→ **Task objective**
Your response should consist solely of the lines from the one containing "Definition can_spawn : bool" through the end of the data, copied exactly.

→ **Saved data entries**

(* ===== verification/Answers.v ===== *)
(** * What a request is answered (http.c)

    The abstract server: it answers a well-formed request with a page, after which the
    connection is kept or not, or with the output of a script, or not at all when a file
    cannot be opened although its mode says so.  Only a date in a request leaves it a
    choice, which the server makes by the number in uninitialised memory.
    [do_request] answers a request that has been parsed with one response, prepared whole,
    or starts the script. *)
From S2P Require Import Prelude CString ByteMachine HeaderPool HttpParse RequestLine HeaderBlock Path Sockets Output Cgi CgiStream Request Http Serve Pieces.

(** ** The abstract server *)

Section answering.
Context `{HeaderPool P}.
Variables (ROOT : option (list Z)) (stat : list Z → option file_stat) (open : list Z → option (list Z))
  (realpath : list Z → option (list Z)) (fmt_time : Z → list Z) (strptime : list Z → option Z)
  (uninit : Z) (spawn_env : spawn) (script : list Z → list Z → option (list Z) → pipe).
Implicit Types c : conn P.

(** The HTML page of an error. *)
Definition error_page (ms : Z) (cause errnum shortmsg longmsg : list Z) (keep : bool) : list Z :=
  let body := error_body cause errnum shortmsg longmsg in
  http_header (error_lines ms errnum shortmsg keep (length body)) ++ body.

(** The answer to a request for the file [f], whose date is found the same or not; [None]
    for a file that can be read by its mode and cannot be opened: there is no answer. *)
Definition file_page (ms : Z) (f : list Z) (keep same : bool) : option (list Z) :=
  match stat f with
  | None => Some (error_page ms f (str "404") (str "Not Found") (str "zaver can't find the file") keep)
  | Some sb =>
      if negb (is_path_under_root_real realpath ROOT f) then
        Some (error_page ms f (str "403") (str "Forbidden") (str "path is outside docroot") keep)
      else if negb (is_reg sb) || negb (user_read sb) then
        Some (error_page ms f (str "403") (str "Forbidden") (str "zaver can't read the file") keep)
      else if same then
        Some (http_header (static_lines fmt_time ms f (st_size sb) (mk_out_t keep (Some (st_mtime sb)) false 304)))
      else
        bytes ← open f;
        Some (http_header (static_lines fmt_time ms f (st_size sb) (mk_out_t keep (Some (st_mtime sb)) true 200))
              ++ take (st_size sb) bytes)
  end.

(** How the server reacts to a request: with a page, after which the connection goes on or
    not, or by running a script. *)
Inductive reaction := Page (page : list Z) (keep : bool) | Runs (output : pipe).

(** The request for a script is refused. *)
Definition refusal (ms : Z) (cause errnum shortmsg longmsg : list Z) : reaction :=
  Page (error_page ms cause errnum shortmsg longmsg false) false.

(** [pipe], [fork] and [fcntl] succeed. *)
Definition can_spawn : bool :=
  in_pipe_ok spawn_env && out_pipe_ok spawn_env && fork_ok spawn_env && fcntl_ok spawn_env.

→ **Response to this exercise**
Definition can_spawn : bool :=
  in_pipe_ok spawn_env && out_pipe_ok spawn_env && fork_ok spawn_env && fcntl_ok spawn_env.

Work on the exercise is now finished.